I attach an example – but essentially my goal is to plot the predicted probability for a new individual (who doesn’t belong to an observed group) and therefore I marginalise over the random effects distribution, for different values of x2 whilst holding x1 at its mean value, say. I can plot this but without variability. I can bootstrap my mcmc sample of 4000 draws but I’m not sure this is adding the right amount of variability. So my question is how/can I get variability on my prediction plot or is it just not possible/needed?

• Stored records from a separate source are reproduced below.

Lemma canonicalize_names path cwd home :
  ∃ ws, names (canonicalize path cwd home) ws.
Proof.
  destruct (decide (path = lit "-")) as [->|Hne].
  - exists [lit "-"]. split; [|by right]. by repeat constructor; vm_compute; set_solver.
  - destruct (canonicalize_comps path cwd home Hne) as (ws & Hws & ->).
    exists ws. split; [done|by left].
Qed.

(** What every method does with a path other than the root. *)
Lemma abs_split path cwd home :
  let abs := canonicalize path cwd home in
  abs ≠ lit "/" →
  ∃ ws name, loc_parts abs = ws ++ [name] ∧ comp_ok name ∧
    base_name abs = name ∧
    loc_parts (canonicalize (parent_path abs) "/" home) = ws.
Proof.
  cbn zeta. destruct (canonicalize_names path cwd home) as [ws Hn].
  rewrite (loc_parts_names _ _ Hn). destruct Hn as [Hws Habs].
  generalize dependent (canonicalize path cwd home).
  intros abs [->|[-> ->]] Hne.
  - destruct ws as [|name ws _] using rev_ind; [done|]. exists ws, name.
    apply comps_snoc in Hws as Hws'. destruct Hws' as [Hws' Hname].
    rewrite parent_path_render, base_name_render by done.
    rewrite canonicalize_render by done.
    by rewrite (loc_parts_names (render ws) ws) by (split; [done|by left]).
  - exists [], (lit "-"). split; [done|]. inversion_clear Hws. by split.
Qed.

Lemma resolve_walk v path cwd :
  resolve v path cwd =
  walk (canonicalize path cwd (v_home v)) [] (v_root v) (target v path cwd).
Proof.
  unfold resolve, target, loc_parts. by case_decide.
Qed.

Lemma resolve_ok v path cwd n :
  resolve v path cwd = Ok n ↔ lookup_path (v_root v) (target v path cwd) = Some n.
Proof. rewrite resolve_walk. apply walk_ok. Qed.

Lemma resolve_err v path cwd e :
  resolve v path cwd = Err e → is_missing e = true.
Proof. rewrite resolve_walk. apply walk_err_missing. Qed.

(** ** The invariant *)
Record vfs_ok (v : vfs) : Prop := {
  ok_root : is_directory (v_root v) = true;
  ok_tree : tree_ok (v_max_file v) (v_root v);
  ok_used : v_used v = dyn_bytes (v_root v);
  ok_total : v_used v ≤ v_max_total v }.

(** The filesystem a session starts from satisfies it. *)
Lemma default_vfs_ok : vfs_ok create_default_vfs.
Proof.
  split; [reflexivity| |vm_compute; reflexivity|vm_compute; discriminate].
  apply tree_okb_sound. vm_compute. reflexivity.
Qed.

(** What a successful [mutate] of a directory's child amounts to. *)
Lemma mutate_eq v path cwd f :
  mutate path cwd f v =
  (Ok tt, set_root (update_at (target v path cwd) f (v_root v)) v).
Proof. reflexivity. Qed.

Lemma target_set_used u v path cwd : target (set_used u v) path cwd = target v path cwd.
Proof. reflexivity. Qed.

(** Storing a child: the accounting moves by the difference of the bytes. *)
Lemma vfs_ok_put v ws name x m ch u :
  vfs_ok v → lookup_path (v_root v) ws = Some (VFSDirectory m ch) →
  comp_ok name → m_name (node_meta x) = name → tree_ok (v_max_file v) x →
  u = v_used v - child_bytes ch name + dyn_bytes x → u ≤ v_max_total v →
  vfs_ok (set_root (update_at ws (set_child name x) (v_root v)) (set_used u v)).
Proof.
  intros [Hr Ht Hu Htot] Hl Hname Hx Hxt -> Hle. split; cbn.
  - by rewrite (is_directory_update _ _ _ _ Hl).
  - eapply tree_ok_update; [done..| |done].
    apply tree_ok_set_child; try done. exact (tree_ok_child _ _ _ _ Ht Hl).
  - rewrite (dyn_bytes_update _ _ _ _ Hl). cbn. rewrite dyn_sum_set. lia.
  - done.
Qed.

Lemma vfs_ok_del v ws name m ch :
  vfs_ok v → lookup_path (v_root v) ws = Some (VFSDirectory m ch) →
  vfs_ok (set_root (update_at ws (del_child name) (v_root v))
            (set_used (v_used v - child_bytes ch name) v)).
Proof.
  intros [Hr Ht Hu Htot] Hl. split; cbn.
  - by rewrite (is_directory_update _ _ _ _ Hl).
  - eapply tree_ok_update; [done..| |done].
    apply tree_ok_del_child. exact (tree_ok_child _ _ _ _ Ht Hl).
  - rewrite (dyn_bytes_update _ _ _ _ Hl). cbn. rewrite dyn_sum_del. lia.
  - unfold child_bytes. case_match; [|lia].
    pose proof (dyn_bytes_nonneg i). lia.
Qed.

Lemma vfs_ok_meta v ws n g :
  vfs_ok v → lookup_path (v_root v) ws = Some n →
  m_name (node_meta (with_meta g n)) = m_name (node_meta n) →
  vfs_ok (set_root (update_at ws (with_meta g) (v_root v)) v).
Proof.
  intros [Hr Ht Hu Htot] Hl Hg. split; cbn.
  - rewrite (is_directory_update _ _ _ _ Hl); [done|]. by destruct n.
  - eapply tree_ok_update; [done..| |done].
    apply tree_ok_with_meta. exact (tree_ok_child _ _ _ _ Ht Hl).
  - rewrite (dyn_bytes_update _ _ _ _ Hl).
    replace (dyn_bytes (with_meta g n)) with (dyn_bytes n) by by destruct n. lia.
  - done.
Qed.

Any help would be greatly appreciated.

#generate some data as an example: 4 groups of people, 20 people in each group each with covariates x1 and x2

groupn <- 15 # sample size for new study

group1 <- data.frame(group=“1”,

id=1:15, # id’s

x1=seq(40, 70, length.out = 15),

x2=seq(0, 10, length.out = 15),

Event=c(0,1,0,0,1, 0,0,1,0,0, 0,0,0,0,0))

group2 <- data.frame(group=“2”,

id=16:30, # id’s

x1=seq(30, 60, length.out = 15),

x2=seq(5, 15, length.out = 15),

Event=c(1,0,0,0,0, 0,0,0,0,0, 0,0,0,0,0))

group3 <- data.frame(group=“3”,

id=31:45, # id’s

x1=seq(20, 40, length.out = 15),

x2=seq(0, 5, length.out = 15),

Event=c(0,0,0,0,1, 0,0,0,0,0, 0,0,0,0,0))

group4 <- data.frame(group=“4”,

id=46:60, # id’s

x1=seq(30, 50, length.out = 15),

x2=seq(2, 9, length.out = 15),

Event=c(0,1,0,0,1, 0,0,0,0,0, 0,0,0,0,0))

dat<-rbind(group1, group2, group3, group4)

set.seed(123)

model <- stan_glmer(Event ~ x1 + x2 +(1 | group), data=dat, family=“binomial”,

prior_intercept=cauchy(0, 10),

prior=cauchy(0, 2.5),

prior_covariance=decov(regularization=1, concentration=1, shape=1, scale=1),

cores=4)

loomod <- loo(model)

print(model, digits=3)

print(loomod)

#7/60=0.116

#Estimates:

#Median MAD_SD

#(Intercept) -0.874 2.067

#x1 0.013 0.062

#x2 -0.403 0.232

#Error terms:

#Groups Name Std.Dev.

#group (Intercept) 1.111

#Num. levels: group 4

#Sample avg. posterior predictive

#distribution of y (X = xbar):

#Median MAD_SD

#mean_PPD 0.117 0.049

summary(dat$x1)

summary(dat$x2)

new_n<-1

out<-prop<-NULL

x<-seq(0,15,0.01)

new_n<-1

for(i in (x)){

nd <- data.frame(group=“NEW group”, # to identify prediction over new study

id=1:new_n, # patient id’s

Event=rep(0, new_n)) # column is needed for posterior_predict,

#actual values are ignored

#vary x2 while keeping x1 fixed at the mean

nd$x2 <- c(i)

nd$x1<- c(42.5)

#Number of simulations from the predictive distribution

draws<-4000

ppred1 <- posterior_predict(model, newdata=nd, re.form=~(1|group), draws=draws , seed=123)

##Look at the individual probabilities - columns

sumcol <- data.frame(iter=1:1, count=apply(ppred1, 2, sum) )

totalcol<- filter(sumcol)%>% mutate(prop=count/draws)

prop <- cbind(prop, totalcol$prop)

out <- cbind(out, as.vector(ppred1))

}

probc<-t(prop)

x2var<-cbind(x, probc)

x2var<-data.frame(x2var)

#plot

ggplot(x2var, aes(x=x, y=V2)) + geom_point(size=1, color=‘red’)+

scale_y_continuous(breaks = round(seq(0, 1.2, by = 0.2),1)) +

scale_x_continuous(breaks = round(seq(0, 15, by = 1),1))+

labs(x=“X2”, y=“Probability of an event”)+

coord_cartesian(ylim=c(0, 1), xlim=c(0, 15))